Which lines of the records below contain the word "else"? Report each of them in full.

(Collected data entries)
════

(** * MarioGame: a shallow embedding of the simulation in
      [src/components/MarioGame.tsx]

    The component keeps its world in React refs (arrays of mutable objects)
    and its run state, score, camera and modifiers in React state hooks.
    The embedding follows that layout:

    - JavaScript numbers are modelled as exact rationals ([Q]); the rounding
      of IEEE doubles is abstracted away.  The score and the speed tier only
      ever hold integers and are modelled in [Z].
    - bricks, hazards ("enemies") and boosts ("power-ups") are objects that
      are mutated in place while two arrays may hold them at the same time;
      they live in stores addressed by [ref], and the arrays hold addresses.
      Platforms are never mutated and coins are only reached through one
      array, so those arrays hold the records themselves.
    - [Math.random] is a stream of draws with a cursor.
    - the frame callback runs the [updateGame] closure of the render in which
      the run state last changed; what that closure sees of the hook state is
      the [Closure] record.  The effect that owns the frame loop is set up
      at mount and again whenever the run state has changed, and each time
      its body runs one frame at once.
    - theme, canvas drawing and the DOM are not modelled. *)

From Stdlib Require Import QArith Qround Lqa ZArith.
From stdpp Require Import gmap strings list sorting.

Local Open Scope Q_scope.

(** ** Numbers *)

(** [a < b] and [a > b] on JavaScript numbers, as booleans. *)
Definition Qltb (a b : Q) : bool := negb (Qle_bool b a).
Definition Qgtb (a b : Q) : bool := Qltb b a.
(** [a <= b] and [a >= b]. *)
Definition Qleb (a b : Q) : bool := Qle_bool a b.
Definition Qgeb (a b : Q) : bool := Qle_bool b a.

Definition Math_max (a b : Q) : Q := if Qltb a b then b else a.
Definition Math_min (a b : Q) : Q := if Qltb b a then b else a.
Definition Math_floor (a : Q) : Z := Qfloor a.

(** ** Data model (the interfaces at the top of the source file) *)

Module GameObject.
Record t := mk {
    x : Q; y : Q; width : Q; height : Q;
    velocityX : Q; velocityY : Q; onGround : bool }.
Definition set_x (v : Q) (o : t) := mk v (y o) (width o) (height o) (velocityX o) (velocityY o) (onGround o).
Definition set_y (v : Q) (o : t) := mk (x o) v (width o) (height o) (velocityX o) (velocityY o) (onGround o).
Definition set_velocityX (v : Q) (o : t) := mk (x o) (y o) (width o) (height o) v (velocityY o) (onGround o).
Definition set_velocityY (v : Q) (o : t) := mk (x o) (y o) (width o) (height o) (velocityX o) v (onGround o).
Definition set_onGround (v : bool) (o : t) := mk (x o) (y o) (width o) (height o) (velocityX o) (velocityY o) v.
End GameObject.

════

- [Response to this exercise]:
Definition Math_max (a b : Q) : Q := if Qltb a b then b else a.
Definition Math_min (a b : Q) : Q := if Qltb b a then b else a.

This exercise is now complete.